------ MATERIAL SHOWN ------
(** Counters, padding, decompression and the type byte; the result is the type
    and the sequence number of the packet. *)
Definition read2_finish (k : option Newkeys) (block_size : Z) : M ssh (Z * Z) :=
  pl ← getS packlen;
  sn ← getS (λ s, seqnr (p_read s));
  _ ← modS (λ s, s <| p_read := (p_read s) <| seqnr := u32 (seqnr (p_read s) + 1) |>
                                           <| packets := u32 (packets (p_read s) + 1) |> |>);
  pk ← getS (λ s, packets (p_read s));
  df ← gets datafellows;
  _ ← (if (pk =? 0) && (Z.land df SSH_BUG_NOREKEY =? 0)
       then fatal "XXX too many packets with same key" else skip);
  _ ← modS (λ s, s <| p_read := (p_read s)
                 <| blocks := u64 (blocks (p_read s) + u32 (pl + 4) / block_size) |>
                 <| pbytes := u64 (pbytes (p_read s) + u32 (pl + 4)) |> |>);
  ob ← getS incoming_packet;
  padlen ← liftO (peek ob 4);
  if padlen <? 4 then packet_disconnect "Corrupted padlen on input."
  else
    _ ← on_buf incoming_packet (λ b, buffer_consume b (4 + 1));
    _ ← on_buf incoming_packet (λ b, buffer_consume_end b padlen);
    let comp_on := match k with Some k => negb (comp_enabled (nk_comp k) =? 0) | None => false end in
    _ ← when comp_on uncompress_incoming;
    type ← on_buf_get incoming_packet buffer_get_char;
    if ((type <? SSH2_MSG_MIN) || (SSH2_MSG_LOCAL_MIN <=? type)) && negb (is_notify type)
    then packet_disconnect "Invalid ssh2 packet type"
    else
      srv ← getS server_side;
      _ ← (if type =? SSH2_MSG_NEWKEYS then set_newkeys MODE_IN
           else when ((type =? SSH2_MSG_USERAUTH_SUCCESS) && (srv =? 0)) packet_enable_delayed_compress);
      _ ← modS (λ s, s <| packlen := 0 |>);
      mret (type, sn).

Definition packet_read_poll2 : M ssh (Z * Z) :=
  d ← getS packet_discard;
  if negb (d =? 0) then mret (SSH_MSG_NONE, 0)
  else
    k ← getS newkeys_in;
    let block_size := match k with Some k => enc_block_size (nk_enc k) | None => 8 end in
    ok ← read2_first k block_size;
    if negb ok then mret (SSH_MSG_NONE, 0)
    else
      ok ← read2_rest k block_size;
      if negb ok then mret (SSH_MSG_NONE, 0) else read2_finish k block_size.

(** ** Reading the fields of the packet *)

Definition packet_get_char : M ssh Z :=
  ch ← on_buf_get incoming_packet (λ b, buffer_get b 1);
  mret (u8 (byte_at ch 0)).
Definition packet_get_int : M ssh Z := on_buf_get incoming_packet buffer_get_int.
Definition packet_get_int64 : M ssh Z := on_buf_get incoming_packet buffer_get_int64.
(** The pointer and [*length_ptr] are the bytes they designate. *)
Definition packet_get_raw : M ssh (list Z) :=
  b ← getS incoming_packet; liftO (peek_bytes b (buffer_len b)).
Definition packet_remaining : M ssh Z := getS (λ s, i32 (buffer_len (incoming_packet s))).
Definition packet_get_string : M ssh (list Z) := on_buf_get incoming_packet buffer_get_string.
Definition packet_get_string_ptr : M ssh (list Z) := on_buf_get incoming_packet buffer_get_string_ptr.
Definition packet_get_cstring : M ssh (list Z) := on_buf_get incoming_packet buffer_get_cstring.
(** [packet_check_eom()] of [packet.h]. *)
Definition packet_check_eom : M ssh unit :=
  len ← packet_remaining;
  if 0 <? len then packet_disconnect "Packet integrity error." else skip.

(** ** Messages handled below the upper layers *)

(** The [SSH2_MSG_NOTIFY_URL] branch: the server looks up the cluster of the
    page, and enters super-trace mode or CS-BuFLO mode. *)
Definition notify_url2 : M ssh unit :=
  _ ← modG unset_onload_flag;
  _ ← modG unset_transcript_end;
  _ ← modG unset_sent_tend;
  b ← getS incoming_packet;
  gl ← gets g;
  gl ← liftO (set_url (buffer_ptr b) 4 gl);
  e ← gets world;
  gl ← liftO (set_cluster_id (e_clusters e) (e_st e) (url gl) 1 gl);
  _ ← modify (λ s, s <| g := gl |>);
  if negb (cluster_id gl =? -1) then
    _ ← modG unset_trans_padded;
    _ ← modG (set_trans_padded_remaining 0);
    _ ← modG (set_stmode 1);
    _ ← modG (set_st_idle_start 0);
    gl ← gets g;
    gl ← liftO (set_first_sent gl);
    _ ← modify (λ s, s <| g := set_received_sofar (first_expected gl) gl |>);
    _ ← packet_send_notify 4 N_urlack;
    packet_send
  else
    _ ← modG unset_paddingdone_flag;
    _ ← modG set_unload_flag;
    modG (set_stmode 0).

(** The other notifications, the same in both protocol versions. *)
Definition notify_common (type : Z) : M ssh unit :=
  if type =? MSG_NOTIFY_ONLOAD then modG set_onload_flag
  else if type =? MSG_NOTIFY_UNLOAD then _ ← modG unset_paddingdone_flag; modG set_unload_flag
  else if type =? MSG_NOTIFY_TEND then modG set_transcript_end
  else if type =? MSG_NOTIFY_NORMAL then
    m ← getG stmode;
    if m =? -1 then modG unset_server_entering_normal else modG set_server_entering_normal
  else if type =? MSG_NOTIFY_PADDINGDONE then modG set_paddingdone_flag
  else if type =? MSG_NOTIFY_URLACK then modG set_urlack
  else skip.

(** The end of an interval without data is the arrival of a real message. *)
Definition note_arrival : M ssh unit :=
  cur_ts ← get_current_time_usecs;
  modG (λ gl,
    if ((tend_set gl =? 0) && (ts_start gl <? cur_ts)) ||
       (negb (tend_set gl =? 0) && (ts_end gl <=? ts_start gl))
    then set_ts_end cur_ts (set_tend_set 1 gl) else gl).

(** One round of the protocol 2 loop: [Some] is [return type]. *)
Definition poll_round2 : M ssh (option (Z * Z)) :=
  '(type, sn) ← packet_read_poll2;
  _ ← when (negb (type =? 0)) (modS (λ s, s <| keep_alive_timeouts := 0 |>));
  _ ← when (negb (type =? SSH2_MSG_IGNORE) && negb (type =? SSH_MSG_NONE) && negb (is_notify type)) note_arrival;
  if type =? SSH2_MSG_IGNORE then mret None
  else if type =? MSG_NOTIFY_URL then _ ← notify_url2; mret None
  else if is_notify type then _ ← notify_common type; mret None
  else if type =? SSH2_MSG_DEBUG then
    _ ← on_buf_get incoming_packet buffer_get_char;
    _ ← on_buf_get incoming_packet buffer_get_string;
    _ ← on_buf_get incoming_packet buffer_get_string;
    mret None
  else if type =? SSH2_MSG_DISCONNECT then
    _ ← on_buf_get incoming_packet buffer_get_int;
    _ ← on_buf_get incoming_packet buffer_get_string;
    cleanup_exit 255
  else if type =? SSH2_MSG_UNIMPLEMENTED then
    _ ← on_buf_get incoming_packet buffer_get_int; mret None
  else mret (Some (type, sn)).

(** One round of the protocol 1 loop. *)
Definition poll_round1 : M ssh (option (Z * Z)) :=
  type ← packet_read_poll1;
  if type =? SSH_MSG_IGNORE then mret None
  else if type =? MSG_NOTIFY_URL then
    _ ← modG unset_onload_flag;
    _ ← modG unset_transcript_end;
    _ ← modG unset_sent_tend;
    b ← getS incoming_packet;
    gl ← gets g;
    gl ← liftO (set_url (buffer_ptr b) 0 gl);
    _ ← modify (λ s, s <| g := gl |>);
    mret None
  else if is_notify type then _ ← notify_common type; mret None
  else if type =? SSH_MSG_DEBUG then
    _ ← on_buf_get incoming_packet buffer_get_string; mret None
  else if type =? SSH_MSG_DISCONNECT then
    _ ← on_buf_get incoming_packet buffer_get_string; cleanup_exit 255
  else mret (Some (type, 0)).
------
◆ REQUIRED WORK
Where the listing above reaches the line that contains "(** ** Reading the fields of the packet *)", start retyping, and finish with the line that contains "Definition packet_get_raw : M"; reproduce those lines exactly and no others.

◆ RESPONSE AREA
(** ** Reading the fields of the packet *)

Definition packet_get_char : M ssh Z :=
  ch ← on_buf_get incoming_packet (λ b, buffer_get b 1);
  mret (u8 (byte_at ch 0)).
Definition packet_get_int : M ssh Z := on_buf_get incoming_packet buffer_get_int.
Definition packet_get_int64 : M ssh Z := on_buf_get incoming_packet buffer_get_int64.
(** The pointer and [*length_ptr] are the bytes they designate. *)
Definition packet_get_raw : M ssh (list Z) :=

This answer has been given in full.